L’accident est d’une gravité sans précédent sur la pelouse lustrée de l’hippodrome de Deauville. C’est du moins ce que les journaux venaient d’annoncer. Le téléphone de Dave s’agitait contre sa cuisse, le journal d’appel commençait à se remplir. Ses potes de boisson de la veille étaient avides de savoir si c’était sur elle qu’il avait jeté son dévolu. Échec, encore une fois. Une mauvaise étoile se serait donc posée sur ses épaules, au point de tuer le moindre de ses espoirs financiers ?
Il est vide. Il attend.
Du coin de l’œil, il aperçut une silhouette s’approcher de lui. Floue, elle semblait venir de plus en plus vite dans sa direction. Mais il n’osa pas tourner la tête. Ce geste lui était impossible. Son cou s’était bloqué, tout son corps refusait obstinément de lui répondre. En entendant une paire de talons cliqueter vivement vers lui, il sentit son cœur s'accélérer. Quelqu’un allait le sortir de là. Quelqu’un s'apprêtait à le faire quitter ses gradins devenus un drôle de refuge. Quelqu’un venait lui faire détourner le regard de la carcasse d’Obsidian.

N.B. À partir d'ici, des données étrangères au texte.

(** * ObjectLoader: reconstruction of a scene graph from a JSON document

    A shallow embedding of [source/core/loaders/ObjectLoader.js].  The
    loader is imperative JavaScript: it allocates objects, writes to the
    console, throws and catches exceptions, and mutates the objects it
    builds.  Here this becomes a state-and-exception monad over a [World]
    that holds the allocation counter, the trace of observable calls and
    the resource containers of the loader ([this]).

    The classes the loader instantiates (the rendering library, [Scene],
    [Container], [Skeleton], the resource sub-loaders) live outside the
    loader's file.  They are represented by what the loader reads and
    writes on them; a value computed by the library is kept as a symbolic
    term that names the call which produced it. *)

From stdpp Require Import base strings list gmap.
From Stdlib Require Import ZArith.

Local Open Scope string_scope.
Local Open Scope list_scope.
Local Set Warnings "-register-all".

(** JSON numbers are carried from the document to the object unchanged;
    the loader never computes with them. *)
Definition number := Z.

(** ** Input documents *)

(** A resource section of a document is either a JSON array or a JSON
    object; [for (var i in json)] visits the members of both, an index
    loop bounded by [json.length] visits only those of an array.  The
    members of an object are listed in the order in which [for ... in]
    enumerates them: the keys that are array indices first, in ascending
    order, then the other keys in the order of the document. *)
Inductive Collection (A : Type) : Type :=
| Arr (items : list A)
| Dict (members : list (string * A)).
Arguments Arr {A} items.
Arguments Dict {A} members.

Definition for_in {A} (json : Collection A) : list A :=
  match json with
  | Arr items => items
  | Dict members => members.*2
  end.

Definition js_length {A} (json : Collection A) : option nat :=
  match json with
  | Arr items => Some (length items)
  | Dict _ => None
  end.

Definition indexed {A} (json : Collection A) : list A :=
  match json with
  | Arr items => items
  | Dict _ => []
  end.

(** One raw resource record.  [bones] is read on geometries only. *)
Record RawRecord : Type := mkRawRecord {
  raw_uuid : string;
  raw_bones : option (list string);
  raw_body : string
}.

Module Json.
Record t (Node : Type) : Type := mk {
  resources : option (Collection RawRecord);
  shapes : option (Collection RawRecord);
  geometries : option (Collection RawRecord);
  images : option (Collection RawRecord);
  videos : option (Collection RawRecord);
  audio : option (Collection RawRecord);
  fonts : option (Collection RawRecord);
  textures : option (Collection RawRecord);
  materials : option (Collection RawRecord);
  object : option Node
}.
Arguments mk {Node}.
Arguments resources {Node}.
Arguments shapes {Node}.
Arguments geometries {Node}.
Arguments images {Node}.
Arguments videos {Node}.
Arguments audio {Node}.
Arguments fonts {Node}.
Arguments textures {Node}.
Arguments materials {Node}.
Arguments object {Node}.

Definition document {Node} (object : option Node) : t Node :=
  mk None None None None None None None None None object.

Definition with_images {Node} (v : Collection RawRecord) (json : t Node) : t Node :=
  mk (resources json) (shapes json) (geometries json) (Some v) (videos json) (audio json)
     (fonts json) (textures json) (materials json) (object json).
Definition with_geometries {Node} (v : Collection RawRecord) (json : t Node) : t Node :=
  mk (resources json) (shapes json) (Some v) (images json) (videos json) (audio json)
     (fonts json) (textures json) (materials json) (object json).
End Json.

(** The keyframe tracks of an animation record are parsed by the rendering
    library, outside the loader.  A raw track is kept as what
    [KeyframeTrack.parse] makes of it: the track is well formed, or the
    library throws an error with a message. *)
Inductive RawTrack : Type :=
| wellFormedTrack (json : string)
| malformedTrack (message : string).

Module Animation.
Record t : Type := mk {
  name : string;
  uuid : option string;
  tracks : option (list RawTrack)
}.
End Animation.

Module SkeletonParams.
Record t : Type := mk {
  uuid : string;
  bones : list string;
  boneInverses : option (list (list number))
}.
End SkeletonParams.

Module Level.
Record t : Type := mk {
  object : string;
  distance : number
}.
End Level.

(** The [sun] block of a sky record. *)
Module Sun.
Record t : Type := mk {
  shadow : option string;
  castShadow : option bool
}.
End Sun.

(** The [world] block of a scene record. *)
Module PhysicsWorld.
Record t : Type := mk {
  gravity : option string;
  solver : option string
}.
End PhysicsWorld.

(** [data.viewport] of a camera record: an array, beside which the record
    is expected to have an [offset] array, or an object. *)
Inductive Viewport : Type :=
| viewportArray (size : list number)
| viewportJSON (json : string).

(** A node record.  Every key the loader tests against [undefined] is an
    [option].  Of the variant-specific payload only the keys that decide
    control flow, a key or a resource lookup that is dereferenced, or a
    property read later by [parseObject] are kept; values that are copied
    verbatim into variant properties are not tracked. *)
Module Data.
Inductive t : Type := mk {
  type : string;
  uuid : string;
  name : string;
  locked : option bool;
  hidden : option bool;
  folded : option bool;
  frustumCulled : option bool;
  renderOrder : option number;
  animations : option (list Animation.t);
  matrix : option (list number);
  position : option (list number);
  rotation : option (list number);
  quaternion : option (list number);
  scale : option (list number);
  castShadow : option bool;
  receiveShadow : option bool;
  shadow : option string;
  visible : option bool;
  userData : option string;
  layers : option number;
  children : option (list t);
  matrixAutoUpdate : option bool;
  skeletons : option (list SkeletonParams.t);
  textures : option (list string);
  lensFlares : option (list string);
  elements : option (list string);
  defaultCamera : option (Json.t t);
  cameras : option (list string);
  geometry : option string;
  skeleton : option string;
  instanceMatrix : option (list number);
  levels : option (list Level.t);
  sun : option Sun.t;
  center : option (list number);
  vector : option (list number);
  world : option PhysicsWorld.t;
  viewport : option Viewport;
  offset : option (list number);
  sh : option (list number)
}.

Definition record (type uuid name : string) : t :=
  mk type uuid name None None None None None None None None None None None None None None None
     None None None None None None None None None None None None None None None None None None
     None None None.
(** * rtlive.plotting: a shallow embedding and its verified properties

    The development follows [rtlive/plotting.py]:
    - [plot_vlines]               (the event annotator),
    - [plot_testcount_forecast]   (the forecast detail view),
    - [plot_testcount_components] (the forecast components view),
    - [plot_density_curves]       (the four-panel trend dashboard).

    Conventions of the embedding.
    - Python floats are exact rationals ([Q]); binary64 rounding and
      overflow are outside the model.
    - A character is a code point below 256; a [str] is a [string].
    - matplotlib axes are mutable objects: they live in a store indexed by
      handles, and every plotting function is a state transformer on it.
      An exception leaves the store as it was when it was raised.
    - Calls into pymc3, fbprophet and matplotlib's drawing primitives are
      recorded as artists on the axes they draw into. *)

From Stdlib Require Import List String Ascii Bool Arith ZArith QArith Lia Lqa.
Import ListNotations.

Set Implicit Arguments.

#[local] Open Scope nat_scope.
#[local] Open Scope list_scope.

(** ** Outcomes of Python calls *)

Inductive exception : Type :=
| ValueError (msg : string)
| IndexError (msg : string).

Inductive outcome (A : Type) : Type :=
| Returned (a : A)
| Raised (e : exception)
| OutOfFuel.

Arguments Returned {A} a.
Arguments Raised {A} e.
Arguments OutOfFuel {A}.

(** ** Python's [str] helpers and [textwrap.shorten] *)

Module textwrap.

Definition text := list ascii.

Definition in_range (lo hi n : nat) : bool := (lo <=? n) && (n <=? hi).
(* ===== verification/_CoqProject ===== *)
-Q . S2P
Prelude.v
Threads.v
PyStr.v
Common.v
Files.v
PyFloat.v
Json.v
Base64.v
Heapq.v
Hrw.v
Cluster.v
Protection.v
Catalog.v
ProtectionTable.v
Snapshots.v
Scope.v
ReplicationPlan.v
ReplicationPush.v
ReplicationVerify.v
NodeIdentity.v
MembershipModel.v
Membership.v
RemoteContext.v
Replication.v
Erasure.v
ErasurePlacement.v
Cas.v
StorageNode.v
Custody.v
LocalGc.v
FastCdc.v
Chunker.v
BackupWorker.v
Backup.v
BackupRun.v
BackupSafe.v
RestoreFetch.v
RestoreFs.v
Restore.v
RestoreRun.v
ErasureTables.v
ErasureScope.v
ShardStore.v
EcRemote.v
EcPush.v
EcPusher.v
EcVerify.v
EcRestore.v
MetaModels.v
MetaCodec.v
MetaWalk.v
MetaStore.v
MetaValidate.v
MetaGc.v
#[export] Instance exn_eq_dec : EqDecision exn.
Proof. solve_decision. Defined.

(** The outcome of code that may raise. *)
Inductive res (A : Type) : Type :=
  | Ok (a : A)
  | Err (e : exn).
Arguments Ok {A} a.
Arguments Err {A} e.

#[export] Instance res_eq_dec {A} `{EqDecision A} : EqDecision (res A).
Proof. solve_decision. Defined.

#[export] Instance res_ret : MRet res := λ A a, Ok a.
#[export] Instance res_bind : MBind res := λ A B f m,
  match m with Ok a => f a | Err e => Err e end.
#[export] Instance res_fmap : FMap res := λ A B f m,
  match m with Ok a => Ok (f a) | Err e => Err e end.

Definition is_ok {A} (r : res A) : bool :=
  match r with Ok _ => true | Err _ => false end.

(** [raise_if c e] is [if c: raise e]. *)
Definition raise_if (c : bool) (e : exn) : res unit := if c then Err e else Ok ().

Lemma raise_if_Ok c e u : raise_if c e = Ok u ↔ c = false.
Proof. destruct c, u; cbn; split; congruence. Qed.

Lemma bind_Ok {A B} (m : res A) (f : A → res B) b :
  m ≫= f = Ok b ↔ ∃ a, m = Ok a ∧ f a = Ok b.
Proof.
  destruct m as [a|e]; cbn; split.
  - intros; exists a; done.
  - intros (? & ? & ?); simplify_eq; done.
  - done.
  - intros (? & ? & ?); simplify_eq.
Qed.
Lemma str_of_N_nonempty n : str_of_N n ≠ [].
Proof. destruct (str_of_N_spec n) as (_ & H & _). by destruct (str_of_N n). Qed.

Lemma str_of_N_inj n m : str_of_N n = str_of_N m → n = m.
Proof.
  intros H. destruct (str_of_N_spec n) as [Hn _], (str_of_N_spec m) as [Hm _].
  rewrite H in Hn. lia.
Qed.

(** ** UTF-8 is injective on Unicode code points *)

Definition scalar (c : N) : Prop := (c < 1114112)%N.
#[export] Instance scalar_dec c : Decision (scalar c) := decide (c < 1114112)%N.

(** Length of a sequence from its first byte. *)
Lemma to_N_b v : (v < 256)%N →
  Byte.to_N (match Byte.of_N (v mod 256) with Some b => b | None => x00 end) = v.
Proof.
  intros. destruct (byte_of_mod256 v) as (b & -> & ->). by apply N.mod_small.
Qed.

Lemma utf8_char_decode c : scalar c →
  match utf8_char c with
  | [] => False
  | a :: tl =>
      let a := Byte.to_N a in
      let tl := List.map (λ b, Byte.to_N b - 128)%N tl in
      (a < 128 ∧ tl = [] ∧ c = a)%N
      ∨ (192 <= a < 224 ∧ ∃ x, tl = [x] ∧ c = (a - 192) * 64 + x)%N
      ∨ (224 <= a < 240 ∧ ∃ x y, tl = [x; y] ∧ c = (a - 224) * 4096 + x * 64 + y)%N
      ∨ (240 <= a ∧ ∃ x y z, tl = [x; y; z]
           ∧ c = (a - 240) * 262144 + x * 4096 + y * 64 + z)%N
  end.
Proof.
  unfold scalar, utf8_char. intros Hc.
  assert (∀ v, v mod 64 < 64)%N as Hm by (intros; apply N.mod_lt; lia).
  pose proof (N.div_mod c 64 ltac:(lia)) as D1.
  pose proof (N.div_mod (c / 64) 64 ltac:(lia)) as D2.
  pose proof (N.div_mod (c / 64 / 64) 64 ltac:(lia)) as D3.
  pose proof (Hm c) as M1. pose proof (Hm (c / 64)%N) as M2. pose proof (Hm (c / 64 / 64)%N) as M3.
  replace (c / 4096)%N with (c / 64 / 64)%N by (rewrite N.Div0.div_div; done).
  replace (c / 262144)%N with (c / 64 / 64 / 64)%N by (rewrite !N.Div0.div_div; done).
  remember (c mod 64)%N as m0 eqn:Z0. remember (c / 64)%N as q1 eqn:Z1.
  remember (q1 mod 64)%N as m1 eqn:Z2. remember (q1 / 64)%N as q2 eqn:Z3.
  remember (q2 mod 64)%N as m2 eqn:Z4. remember (q2 / 64)%N as q3 eqn:Z5.
  clear Z0 Z1 Z2 Z3 Z4 Z5 Hm.
  destruct (c <? 128)%N eqn:E1; [apply N.ltb_lt in E1|apply N.ltb_ge in E1].
  { cbn. rewrite to_N_b by lia. left. done. }
  destruct (c <? 2048)%N eqn:E2; [apply N.ltb_lt in E2|apply N.ltb_ge in E2].
  { cbn. rewrite !to_N_b by lia. right; left. split; [lia|].
    eexists; split; [reflexivity|lia]. }
  destruct (c <? 65536)%N eqn:E3; [apply N.ltb_lt in E3|apply N.ltb_ge in E3].
  { cbn. rewrite !to_N_b by lia. right; right; left. split; [lia|].
    do 2 eexists; split; [reflexivity|lia]. }
  cbn. rewrite !to_N_b by lia. right; right; right. split; [lia|].
  do 3 eexists; split; [reflexivity|lia].
Qed.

Une main légère s’était posée sur son épaule, mais il ne sentit cette caresse que quelques longues secondes plus tard. Elle ne dit pas un mot, patiente. Leurs souffles s’étaient synchronisés sans qu’ils ne s’en rendent compte. Inconnus physiquement liés, qui n’avait même pas encore vu le visage l’un de l’autre. Un sourire bienveillant était imprimé sur la face immobile de la jeune femme. Il leva alors la tête vers elle. Il fut aveuglé par le ciel blanchi de soleil, des larmes légères perlaient au coin de ses yeux desséchés par une brise saline qu’il n’avait pas senti avant. Il resta scotché devant cette apparition qu’il avait pourtant vu venir de loin. Elle ouvrit alors la bouche, et ses lèvres fraiches, rosées et humides dirent alors :
”- Monsieur, étiez-vous l’un de ses proches ?”
Il hocha alors la tête.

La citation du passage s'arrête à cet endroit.